Definition short_option_cluster_contains_flag (token : text) (flag : ascii) : bool :=
  text_starts token "-" && negb (text_starts token "--")
  && existsb (λ c, is_char c flag) (drop 1 token).
Definition sed_in_place_flag (tokens : list text) : bool :=
  existsb (λ token,
    is_lit token "-i" || is_lit token "--in-place"
    || short_option_cluster_contains_flag token "i"
    || match text_strip_prefix (lit "-i") token with
       | Some suffix => negb (bool_decide (suffix = []))
       | None => false
       end
    || text_starts token "--in-place=") (drop 1 tokens).
Definition find_writes : list string :=
  ["-exec"; "-execdir"; "-delete"; "-ok"; "-okdir"; "-fprint"; "-fprint0"; "-fprintf"; "-fls"].
Definition find_has_write_action (tokens : list text) : bool :=
  existsb (λ t, one_of t find_writes) (drop 1 tokens).

Definition is_local_command_path (command : text) : bool :=
  if bool_decide (command = []) then false
  else if text_starts command "./" || text_starts command "../" || contains_char command "/"
  then true
  else match extension command with
       | Some ext => one_of ext ["py"; "sh"; "rb"; "pl"; "php"; "js"]
       | None => false
       end
       || one_of (command_basename command) ["gradlew"; "mvnw"].
Definition is_verification_entrypoint_name (command : text) : bool :=
  one_of (to_ascii_lowercase (default command (file_stem command)))
    ["runtests"; "run-tests"; "run_tests"; "pytest"; "nosetests"; "nosetests3"; "test"; "tests"].
Fixpoint first_non_option_arg (saw_double_dash : bool) (args : list text) : option text :=
  match args with
  | [] => None
  | arg :: rest =>
      if bool_decide (arg = []) then first_non_option_arg saw_double_dash rest
      else if negb saw_double_dash && is_lit arg "--" then first_non_option_arg true rest
      else if negb saw_double_dash && text_starts arg "-" then first_non_option_arg false rest
      else Some arg
  end.
Definition is_verification_subcommand (arg : text) : bool :=
  one_of arg ["test"; "tests"; "check"; "clippy"; "verify"].
Definition is_local_verification_entrypoint (command : text) (args : list text) : bool :=
  if negb (is_local_command_path command) then false
  else if is_verification_entrypoint_name (command_basename command) then true
  else match first_non_option_arg false args with
       | Some arg => is_verification_subcommand arg
       | None => false
       end.

(** The loops of [python_module_command] and [python_script_command] *)
Fixpoint python_module_go (args : list text) : option text :=
  match args with
  | [] => None
  | token :: rest =>
      if is_lit token "-m" then head rest
      else if negb (text_starts token "-") then None
      else python_module_go rest
  end.
Definition python_module_command (tokens : list text) : option text :=
  match tokens with
  | [] => None
  | first :: args =>
      if one_of (command_basename first) ["python"; "python3"] then python_module_go args else None
  end.
Fixpoint python_script_go (args : list text) : option (text * list text) :=
  match args with
  | [] => None
  | token :: rest =>
      if one_of token ["-m"; "-c"; "-"] then None
      else if negb (text_starts token "-") then Some (token, rest)
      else python_script_go rest
  end.
Definition python_script_command (tokens : list text) : option (text * list text) :=
  match tokens with
  | [] => None
  | first :: args =>
      if one_of (command_basename first) ["python"; "python3"] then python_script_go args else None
  end.
Definition local_verification_subject (tokens : list text) : option (text * list text) :=
  match tokens with
  | [] => None
  | command :: args =>
      if is_local_command_path command then Some (command, args) else python_script_command tokens
  end.

Definition is_local_verification_command (tokens : list text) : bool :=
  let head := command_basename (first_word tokens) in
  let pair := second_word tokens in
  if one_of head ["tox"; "nox"] then negb (is_tool_query_command tokens)
  else if one_of head ["pytest"; "py.test"; "nosetests"; "nosetests3"] then true
  else if (is_lit head "cargo" && one_of pair ["test"; "check"; "clippy"])
          || (is_lit head "go" && is_lit pair "test")
          || (one_of head ["npm"; "pnpm"; "yarn"; "bun"] && is_lit pair "test")
          || (one_of head ["make"; "just"] && one_of pair ["test"; "check"]) then true
  else if match python_module_command tokens with
          | Some module => one_of module ["pytest"; "unittest"]
          | None => false
          end then true
  else match local_verification_subject tokens with
       | Some (command, args) => is_local_verification_entrypoint command args
       | None => false
       end.

(** The loop of [contains_output_redirection]: a [>] outside quotes *)
Fixpoint redirection_go (single double esc : bool) (t : text) : bool :=
  match t with
  | [] => false
  | c :: t' =>
      if esc then redirection_go single double false t'
      else if single then redirection_go (negb (is_squote c)) double false t'
      else if double then
        if is_backslash c then redirection_go false true true t'
        else if is_dquote c then redirection_go false false false t'
        else redirection_go false true false t'
      else if is_backslash c then redirection_go false false true t'
      else if is_squote c then redirection_go true false false t'
      else if is_dquote c then redirection_go false true false t'
      else if is_char c ">" then true
      else redirection_go false false false t'
  end.
Definition contains_output_redirection (fragment : text) : bool :=
  redirection_go false false false fragment.

Definition is_write_command (fragment : text) (tokens : list text) : bool :=
  let head := command_basename (first_word tokens) in
  if one_of head write_heads then true
  else if is_lit head "sed" && sed_in_place_flag tokens then true
  else if is_lit head "find" && find_has_write_action tokens then true
  else if is_local_verification_command tokens then true
  else if is_lit head "git" && is_git_network_command tokens then false
  else if is_lit head "git" && negb (is_git_read_command tokens) then true
  else contains_output_redirection fragment.

(** ** mod.rs *)

Definition network_heads : list string :=
  ["curl"; "wget"; "ssh"; "scp"; "sftp"; "nc"; "netcat"; "socat"; "telnet"; "ftp"].
Definition is_network_command (fragment : text) (tokens : list text) : bool :=
  let head := command_basename (first_word tokens) in
  let pair := second_word tokens in
  if one_of head network_heads then true
  else if (is_lit head "git" && is_git_network_command tokens)
          || (is_lit head "docker" && is_lit pair "pull")
          || (is_lit head "npm" && is_lit pair "install")
          || (is_lit head "pnpm" && is_lit pair "add")
          || (is_lit head "yarn" && is_lit pair "add")
          || (one_of head ["pip"; "pip3"] && is_lit pair "install")
          || (is_lit head "cargo" && is_lit pair "install")
          || (is_lit head "brew" && is_lit pair "install")
          || (one_of head ["apt"; "apt-get"; "yum"; "dnf"] && is_lit pair "install") then true
  else text_contains fragment "http://" || text_contains fragment "https://".

Definition classify_bash_fragment (fragment : text) : ToolCapability :=
  if bool_decide (fragment = []) then CapRead
  else
    let tokens := split_whitespace fragment in
    if bool_decide (tokens = []) then CapRead
    else
      let effective := effective_command_tokens tokens in
      if contains_unsupported_shell_form tokens then CapUnknown
      else if is_network_command fragment effective then CapNetwork
      else if contains_nested_eval_wrapper tokens then CapUnknown
      else if is_write_command fragment effective then CapWrite
      else if is_safe_read_command effective || is_wrapper_query_command tokens then CapRead
      else CapUnknown.

(** The loop of [classify_bash_command] and its end *)
Fixpoint classify_go (saw_write saw_unknown : bool) (fragments : list text) : ToolCapability :=
  match fragments with
  | [] => if saw_write then CapWrite else if saw_unknown then CapUnknown else CapRead
  | fragment :: rest =>
      let capability := classify_bash_fragment (text_trim fragment) in
      if bool_decide (capability = CapNetwork) then CapNetwork
      else classify_go (saw_write || bool_decide (capability = CapWrite))
             (saw_unknown || bool_decide (capability = CapUnknown)) rest
  end.

Section classify.
Context (to_lowercase : text → text).

Definition classify_bash_command (command : text) : ToolCapability :=
  classify_go false false
    (split_shell_fragments (to_lowercase (normalize_shell_line_continuations command))).
End classify.

(** Commands of ASCII text *)
Definition classify (command : string) : ToolCapability :=
  classify_bash_command to_ascii_lowercase (lit command).

Example classify_examples :
  classify "mkdir out && curl https://example.com" = CapNetwork ∧
  classify "/bin/rm file.txt" = CapWrite ∧
  classify "/usr/bin/git -C repo push" = CapNetwork ∧
  classify "git reset --hard" = CapWrite ∧
  classify "rg TODO src" = CapRead ∧
  classify "cd /tmp/repo && rm -f artifact.txt" = CapWrite ∧
  classify "python3 -B -c 'print(1)'" = CapUnknown ∧
  classify "./gradlew test" = CapWrite ∧
  classify "sed 's#^./##' test_requests.py" = CapRead ∧
  classify "env FOO=1 rm x" = CapUnknown.
Proof. vm_compute. split_and!; reflexivity. Qed.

* * * * * * *

### WORK ORDER
All that is needed is the number of lines in the material containing the string "drop".

### ANSWER TO THIS TASK
3